- _Supplied material_:
(** * AnaliNet: equipment communication and result ingestion

    A shallow embedding of the equipment layer of the backend
    ([app/models/equipment.py], [app/services/equipment_interface.py],
    [app/services/result_processor.py], [app/services/result_handler.py])
    and the properties of its specification that can be stated over it.

    Python values are modelled as the code uses them: [str] as [string]
    (one [ascii] per character), [int] as [Z], a [dict] used as a mapping as
    a [gmap], an exception as a value of [exn] carried by [Result]. *)

From Stdlib Require Import ZArith Ascii String List Lia.
From stdpp Require Import base option list gmap strings pretty.

Local Open Scope string_scope.
Local Open Scope list_scope.

(** ** Exceptions and fallible computations *)

(** The exception classes the modelled code raises or lets through.  The
    payload is what [str(e)] prints. *)
Inductive exn : Type :=
  | ValueError (msg : string)
  | KeyError (msg : string)
  | IndexError (msg : string)
  | AttributeError (msg : string)
  | NameError (msg : string)
  | OSError (msg : string)
  | ParseException (msg : string)
  | HTTPException (status_code : Z) (detail : string).

Definition str_exn (e : exn) : string :=
  match e with
  | ValueError m | IndexError m | AttributeError m | NameError m
  | OSError m | ParseException m => m
  | KeyError m => "'" +:+ m +:+ "'"
  | HTTPException c d => d
  end.

Inductive Result (A : Type) : Type :=
  | Ok (a : A)
  | Raise (e : exn).
Arguments Ok {A} a.
Arguments Raise {A} e.

(** Sequencing stops at the first exception; [x ← r; k] is stdpp's notation
    for it. *)
#[global] Instance Result_ret : MRet Result := fun A a => Ok a.
#[global] Instance Result_bind : MBind Result := fun A B k r =>
  match r with
  | Ok a => k a
  | Raise e => Raise e
  end.

(** [try: body except Exception as e: raise h(e)] *)
Definition reraise {A} (h : exn -> exn) (r : Result A) : Result A :=
  match r with
  | Ok a => Ok a
  | Raise e => Raise (h e)
  end.

(** A comprehension or [for] loop whose body may raise: the results in
    order, or the first exception. *)
Fixpoint mapM {A B} (f : A -> Result B) (l : list A) : Result (list B) :=
  match l with
  | [] => Ok []
  | a :: rest => b ← f a; bs ← mapM f rest; Ok (b :: bs)
  end.

(** ** Python string operations *)

Module PyStr.

Definition STX : ascii := "002"%char.
Definition ETX : ascii := "003"%char.
Definition LF : ascii := "010"%char.
Definition CR : ascii := "013"%char.

Definition chr (c : ascii) : string := String c "".

Definition mem (c : ascii) (chars : list ascii) : bool :=
  existsb (Ascii.eqb c) chars.

(** [s.lstrip(chars)] *)
Fixpoint lstrip (chars : list ascii) (s : string) : string :=
  match s with
  | "" => ""
  | String c r => if mem c chars then lstrip chars r else s
  end.

(** [s.rstrip(chars)]: a character stays when something after it stays. *)
Fixpoint rstrip (chars : list ascii) (s : string) : string :=
  match s with
  | "" => ""
  | String c r =>
      match rstrip chars r with
      | "" => if mem c chars then "" else chr c
      | r' => String c r'
      end
  end.

(** [s.strip(chars)] *)
Definition strip (chars : list ascii) (s : string) : string :=
  rstrip chars (lstrip chars s).

(** [s.split(sep)] for a one-character separator: never the empty list,
    [''.split(sep) == ['']]. *)
Fixpoint split (sep : ascii) (s : string) : list string :=
  match s with
  | "" => [""]
  | String c r =>
      if Ascii.eqb c sep then "" :: split sep r
      else match split sep r with
           | h :: t => String c h :: t
           | [] => [chr c]
           end
  end.

(** [sep.join(parts)] *)
Fixpoint join (sep : string) (parts : list string) : string :=
  match parts with
  | [] => ""
  | [p] => p
  | p :: rest => p +:+ sep +:+ join sep rest
  end.

(** [c in s] for a character *)
Fixpoint contains (c : ascii) (s : string) : bool :=
  match s with
  | "" => false
  | String d r => Ascii.eqb c d || contains c r
  end.

(** [l[i]] on a list, for the non-negative indices the code uses. *)
Definition index {A} (l : list A) (i : nat) : Result A :=
  match l !! i with
  | Some a => Ok a
  | None => Raise (IndexError "list index out of range")
  end.

(** [s[i]] on a string: the one-character string at [i]. *)
Definition char_at (s : string) (i : nat) : Result string :=
  match String.get i s with
  | Some c => Ok (chr c)
  | None => Raise (IndexError "string index out of range")
  end.

End PyStr.

(** ** Enumerations of [app/models/equipment.py] *)

Inductive ProtocolType : Type :=
  | HL7 | ASTM | DICOM | POCT1_A | LIS2_A2 | MODBUS | IHE_PCD | HL7_FHIR
  | ISO_11073 | PROPRIETARY.

Inductive ConnectionType : Type :=
  | NETWORK | DB25 | USB | RS232 | RS485 | BLUETOOTH | ETHERNET | WIFI.
(** * comma.hypothesis: the date-range extractor, the feature encoder, the
      template generator and the schema validators

    A shallow embedding of [src/comma/hypothesis.py] (class [Hypothesis]) and
    of the cross-file check of [src/tests/test_validate_csvs.py].

    Conventions of the embedding.
    - A Python [str] is a [string]; paths and column labels are taken to be
      ASCII, so that the pattern class [\d] is the ten characters 0..9.
    - A Python [int] is a [Z].
    - A call that may raise returns a [result]: [Ok v] for a normal return,
      [Raise e] for an exception that leaves the function.  An exception is
      its class and its message; the text of a message produced inside the
      interpreter or a library ([datetime], [json], [pandas]) is not
      modelled and is [None].
    - A Python [set] of strings is a [gset string].  Python iterates a set
      in an order that depends on the hash seed of the process; the model
      uses [elements], and no statement below depends on that order. *)

From Stdlib Require Import ZArith Ascii String List Bool Lia DecimalString Sorted.
From stdpp Require Import base option list gmap strings sets sorting.

Local Open Scope Z_scope.
(** A call returns as soon as the dtype is supported, the pool has a
    handle and the vendor reports success everywhere. *)
Lemma call_returns backend c v w type :
  DtypeToSolverType (dtype_of c) = Returns type ->
  pool_available w <> 0%nat ->
  Borrow_status v = OkStatus ->
  CreateSyevjInfo_status v = OkStatus ->
  CreateGesvdjInfo_status v = OkStatus ->
  (forall q, fst (bufferSize v q) = OkStatus) ->
  exists r, fst (call backend c v w) = Returns r.
Proof.
  intros Hdt Hpool Hb Hs Hg Hq.
  destruct c; cbn [call dtype_of] in *; unfold_builder; rewrite Hdt;
    cbn -[PackDescriptor to_int to_int64 size_t_mul size_t_add to_size_t];
    (destruct (pool_available w) eqn:P; [contradiction|]); rewrite ?Hb;
    cbn -[PackDescriptor to_int to_int64 size_t_mul size_t_add to_size_t];
    rewrite ?Hs, ?Hg;
    cbn -[PackDescriptor to_int to_int64 size_t_mul size_t_add to_size_t];
    try destruct type;
    repeat step_builder;
    try (eexists; reflexivity);
    exfalso;
    match goal with
    | E : bufferSize v ?q = _ |- _ =>
        let X := fresh in pose proof (Hq q) as X; rewrite E in X; discriminate X
    end.
Qed.

(* ===================================================================== *)
(** * Further properties of the builders *)
(* ===================================================================== *)

(** ** Failures *)

Lemma DtypeToSolverType_Throws np_type e :
  DtypeToSolverType np_type = Throws e -> e = invalid_argument np_type.
Proof.
  unfold DtypeToSolverType.
  destruct (find (kind np_type, itemsize np_type) types); congruence.
Qed.

(** A machine whose pool gave a handle and got it back is the machine
    before. *)
Lemma give_back_take w :
  pool_available w <> 0%nat -> pool_give_back (pool_take w) = w.
Proof.
  destruct w as [[|k] i q]; unfold pool_give_back, pool_take; simpl; congruence.
Qed.

(** X1. With an unsupported dtype every builder throws the resolver's
    exception, carrying that dtype, before anything else happens: no
    handle is borrowed, no parameter object is created and no size query
    is issued. *)
Theorem unsupported_dtype_throws_first
    (backend : Backend) (c : BuilderCall) (v : Vendor) (w : Machine) (e : exception) :
  DtypeToSolverType (dtype_of c) = Throws e ->
  call backend c v w = (Throws (invalid_argument (dtype_of c)), w).
Proof.
  intros H. pose proof (DtypeToSolverType_Throws _ _ H) as ->.
  destruct c; cbn [call dtype_of] in *; unfold_builder; rewrite H; reflexivity.
Qed.

Lemma unsupported_dtype_throws_first_witness :
  call HIP (build_syevd_descriptor float16 true 3 8) (vendor_ok 10 0) (machine_with 2)
  = (Throws (invalid_argument float16), machine_with 2).
Proof.
  apply (unsupported_dtype_throws_first HIP (build_syevd_descriptor float16 true 3 8)
           (vendor_ok 10 0) (machine_with 2) (invalid_argument float16)).
  reflexivity.
Defined.

(** X2. When no handle can be borrowed (the pool is empty, or the borrow
    reports a failed status), every builder that uses a handle throws a
    runtime error naming the borrow and carrying its status, and leaves
    the machine as it was: no parameter object was created and no size
    query was issued. *)
Theorem borrow_failure_throws
    (backend : Backend) (c : BuilderCall) (v : Vendor) (w : Machine)
    (type : SolverType) (st : Status) :
  DtypeToSolverType (dtype_of c) = Returns type ->
  family_of_call c <> Csrlsvqr ->
  (pool_available w = 0%nat /\ st = ResourceExhausted) \/
  (pool_available w <> 0%nat /\ Borrow_status v = st /\ st <> OkStatus) ->
  call backend c v w = (Throws (runtime_error SolverHandlePool_Borrow st), w).
Proof.
  intros Hdt Hc Hst.
  destruct c; cbn [call dtype_of family_of_call] in *; try congruence;
    unfold_builder; rewrite Hdt; cbn;
    (destruct Hst as [[P ->]|(P & B & N)];
     [ rewrite P; reflexivity
     | destruct (pool_available w); [congruence|];
       rewrite B; destruct st; [congruence | reflexivity | reflexivity] ]).
Qed.

Lemma borrow_failure_throws_witness :
  call CUDA (build_gesvdj_descriptor complex64 2 8 8 true 0)
    (vendor_ok 10 0) (machine_with 0)
  = (Throws (runtime_error SolverHandlePool_Borrow ResourceExhausted), machine_with 0).
Proof.
  apply (borrow_failure_throws CUDA (build_gesvdj_descriptor complex64 2 8 8 true 0)
           (vendor_ok 10 0) (machine_with 0) C64 ResourceExhausted).
  - reflexivity.
  - discriminate.
  - left. split; reflexivity.
Defined.
(** ** Sorted input *)

Lemma sweep_keeps chordThreshold events st g :
  In g (groupedEvents st) ->
  In g (groupedEvents (Midisync.sweep chordThreshold events st)).
Proof.
  intros H. destruct (sweep_appends chordThreshold events st) as (new & -> & _).
  apply in_or_app. now left.
Qed.

Lemma sweep_covers chordThreshold :
  0 <= chordThreshold ->
  forall events st,
    StronglySorted by_start events ->
    (forall a, lastStartTime st = Some a ->
       (exists g, In g (groupedEvents st) /\ ge_start g = a) /\
       Forall (fun e => a <= ne_start e) events) ->
    forall e, In e events ->
      exists g, In g (groupedEvents (Midisync.sweep chordThreshold events st)) /\
                ge_start g <= ne_start e /\ ne_start e - ge_start g <= chordThreshold.
Proof.
  intros Hthr. induction events as [|event events IH]; intros st Hsorted Hst e He;
    [destruct He|].
  inversion Hsorted as [|? ? Hsorted' Hhd]; subst.
  rewrite sweep_cons.
  destruct (on_note_cases chordThreshold st event) as [[Heq Hs]|[Heq Hs]]; rewrite Heq.
  - destruct (lastStartTime st) as [a|] eqn:Hlast; [|discriminate].
    cbn in Hs. apply Py_gt_false in Hs.
    destruct (Hst a eq_refl) as ((g & Hg & Hga) & Hall).
    inversion Hall as [|? ? Ha Hall']; subst.
    destruct He as [<-|He].
    + exists g. split; [now apply sweep_keeps|]. lra.
    + apply IH; [assumption| |assumption].
      intros a' Ha'. rewrite Hlast in Ha'. inversion Ha'; subst. split; eauto.
  - set (g := {| noteNum := sw_noteNum st + 1; ge_start := ne_start event;
                 ge_end := ne_end event |}).
    destruct He as [<-|He].
    + exists g. split.
      * apply sweep_keeps. cbn. apply in_or_app. right. now left.
      * cbn. lra.
    + apply IH; [assumption| |assumption].
      intros a Ha. cbn in Ha. inversion Ha; subst. split.
      * exists g. split; [|reflexivity]. cbn. apply in_or_app. right. now left.
      * exact Hhd.
Qed.

(** X8.  With a chord threshold that is not negative, every note event
    the message loop emits is covered by a group of the result: some
    group starts at or before the note's start, by no more than the
    threshold. *)
Theorem every_note_in_a_group :
  forall mid chordThreshold e,
    0 <= chordThreshold ->
    In e (noteEvents (Midisync.process_messages mid extract_init)) ->
    exists g, In g (Midisync.extract mid chordThreshold) /\
              ge_start g <= ne_start e /\ ne_start e - ge_start g <= chordThreshold.
Proof.
  intros mid chordThreshold e Hthr He.
  apply (sweep_covers chordThreshold Hthr (sorted_notes mid) sweep_init).
  - apply sort_by_start_sorted.
  - intros a Ha. discriminate Ha.
  - eapply Permutation_in; [symmetry; apply sort_by_start_perm|exact He].
Qed.

Lemma every_note_in_a_group_witness :
  exists g, In g (Midisync.extract overlapping_stream (1 # 10)) /\
            ge_start g <= 1 /\ 1 - ge_start g <= 1 # 10.
Proof.
  apply (every_note_in_a_group overlapping_stream (1 # 10) (mkNote 62 1 2)).
  - decide_Q.
  - vm_compute. left. reflexivity.
Defined.

Lemma sweep_separates chordThreshold :
  chordThreshold < 0 ->
  forall events st,
    StronglySorted by_start events ->
    (forall a, lastStartTime st = Some a -> Forall (fun e => a <= ne_start e) events) ->
    exists new,
      groupedEvents (Midisync.sweep chordThreshold events st) = groupedEvents st ++ new /\
      map group_times new = map note_times events.
Proof.
  intros Hthr. induction events as [|event events IH]; intros st Hsorted Hst.
  - exists []. cbn. now rewrite app_nil_r.
  - inversion Hsorted as [|? ? Hsorted' Hhd]; subst. rewrite sweep_cons.
    rewrite on_note_new.
    + destruct (IH {| sw_noteNum := sw_noteNum st + 1;
                      lastStartTime := Some (ne_start event);
                      groupedEvents := groupedEvents st ++
                        [ {| noteNum := sw_noteNum st + 1; ge_start := ne_start event;
                             ge_end := ne_end event |} ] |} Hsorted')
        as (new & Hnew & Htimes).
      { intros a Ha. cbn in Ha. inversion Ha; subst. exact Hhd. }
      rewrite Hnew. cbn [groupedEvents]. rewrite <- app_assoc.
      eexists. split; [reflexivity|]. cbn [map app]. now rewrite Htimes.
    + destruct (lastStartTime st) as [a|] eqn:Hlast; [|reflexivity].
      cbn. apply Py_gt_true. specialize (Hst a eq_refl).
      inversion Hst; subst. lra.
Qed.

(** X9.  With a negative chord threshold nothing is grouped: the
    extractor returns one group for every note event the message loop
    emits, in order of start time, each with the note's start and end. *)
Theorem negative_threshold_groups_nothing :
  forall mid chordThreshold,
    chordThreshold < 0 ->
    map group_times (Midisync.extract mid chordThreshold) =
    map note_times (sorted_notes mid) /\
    length (Midisync.extract mid chordThreshold) =
    length (noteEvents (Midisync.process_messages mid extract_init)).
Proof.
  intros mid chordThreshold Hthr.
  destruct (sweep_separates chordThreshold Hthr (sorted_notes mid) sweep_init
              (sort_by_start_sorted _)) as (new & Hnew & Htimes).
  { intros a Ha. discriminate Ha. }
  assert (H : map group_times (Midisync.extract mid chordThreshold) =
              map note_times (sorted_notes mid)).
  { unfold Midisync.extract, Midisync.group_notes. fold (sorted_notes mid).
    rewrite Hnew. exact Htimes. }
  split; [exact H|].
  apply (f_equal (@length _)) in H. rewrite !length_map in H. rewrite H.
  apply Permutation_length, sort_by_start_perm.
Qed.

Lemma negative_threshold_groups_nothing_witness :
  let chord := [ mkMsg note_on 60 64 0; mkMsg note_on 64 64 0;
                 mkMsg note_off 60 0 1; mkMsg note_off 64 0 0 ] in
  map group_times (Midisync.extract chord (-1)) = map note_times (sorted_notes chord) /\
  length (Midisync.extract chord (-1)) =
  length (noteEvents (Midisync.process_messages chord extract_init)).
Proof.
  intros chord. apply (negative_threshold_groups_nothing chord (-1)). decide_Q.
Defined.

(** * Further properties of the timeline builder *)

(** ** Fillers *)

Lemma timeline_fillers_positive sourceClip : forall groups cs currentPos,
  Forall (fun c => is_filler c = false) cs ->
  Forall (fun c => is_filler c = true -> 0 < clip_duration sourceClip c)
         (timeline sourceClip currentPos groups cs).
Proof.
  induction groups as [|event groups IH]; intros cs currentPos Hcs; [constructor|].
  destruct cs as [|c cs]; [constructor|]. inversion Hcs; subst.
  cbn [timeline]. apply Forall_app. split.
  - unfold gap. destruct (Py.gt (ge_start event) currentPos) eqn:E; [|constructor].
    apply Py_gt_true in E. constructor; [|constructor]. intros _. cbn. lra.
  - constructor; [|now apply IH].
    unfold flip_if_even. destruct (_ =? _)%Z; cbn; [discriminate|congruence].
Qed.

Lemma build_inv sourceClip note_clip groups clips :
  bind (foldM (on_event_with sourceClip note_clip) groups ([], 0))
       (fun st => Ok (fst st)) = Ok clips ->
  exists cs,
    Forall2 (fun event c => note_clip (content_duration event) = Ok c) groups cs /\
    clips = timeline sourceClip 0 groups cs.
Proof.
  intros H.
  destruct (foldM (on_event_with sourceClip note_clip) groups ([], 0)) as [st| |] eqn:E;
    try discriminate.
  cbn [bind] in H. inversion H; subst clips.
  apply foldM_on_event_inv in E. destruct E as (cs & Hcs & ->).
  exists cs. split; [assumption|reflexivity].
Qed.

- _What needs to be done_: Everything above from the line with "destruct (sweep_separates chordThreshold" to the line with "try discriminate.", both included, must be repeated exactly, and nothing outside that range.

- _Task response_:
  destruct (sweep_separates chordThreshold Hthr (sorted_notes mid) sweep_init
              (sort_by_start_sorted _)) as (new & Hnew & Htimes).
  { intros a Ha. discriminate Ha. }
  assert (H : map group_times (Midisync.extract mid chordThreshold) =
              map note_times (sorted_notes mid)).
  { unfold Midisync.extract, Midisync.group_notes. fold (sorted_notes mid).
    rewrite Hnew. exact Htimes. }
  split; [exact H|].
  apply (f_equal (@length _)) in H. rewrite !length_map in H. rewrite H.
  apply Permutation_length, sort_by_start_perm.
Qed.

Lemma negative_threshold_groups_nothing_witness :
  let chord := [ mkMsg note_on 60 64 0; mkMsg note_on 64 64 0;
                 mkMsg note_off 60 0 1; mkMsg note_off 64 0 0 ] in
  map group_times (Midisync.extract chord (-1)) = map note_times (sorted_notes chord) /\
  length (Midisync.extract chord (-1)) =
  length (noteEvents (Midisync.process_messages chord extract_init)).
Proof.
  intros chord. apply (negative_threshold_groups_nothing chord (-1)). decide_Q.
Defined.

(** * Further properties of the timeline builder *)

(** ** Fillers *)

Lemma timeline_fillers_positive sourceClip : forall groups cs currentPos,
  Forall (fun c => is_filler c = false) cs ->
  Forall (fun c => is_filler c = true -> 0 < clip_duration sourceClip c)
         (timeline sourceClip currentPos groups cs).
Proof.
  induction groups as [|event groups IH]; intros cs currentPos Hcs; [constructor|].
  destruct cs as [|c cs]; [constructor|]. inversion Hcs; subst.
  cbn [timeline]. apply Forall_app. split.
  - unfold gap. destruct (Py.gt (ge_start event) currentPos) eqn:E; [|constructor].
    apply Py_gt_true in E. constructor; [|constructor]. intros _. cbn. lra.
  - constructor; [|now apply IH].
    unfold flip_if_even. destruct (_ =? _)%Z; cbn; [discriminate|congruence].
Qed.

Lemma build_inv sourceClip note_clip groups clips :
  bind (foldM (on_event_with sourceClip note_clip) groups ([], 0))
       (fun st => Ok (fst st)) = Ok clips ->
  exists cs,
    Forall2 (fun event c => note_clip (content_duration event) = Ok c) groups cs /\
    clips = timeline sourceClip 0 groups cs.
Proof.
  intros H.
  destruct (foldM (on_event_with sourceClip note_clip) groups ([], 0)) as [st| |] eqn:E;
    try discriminate.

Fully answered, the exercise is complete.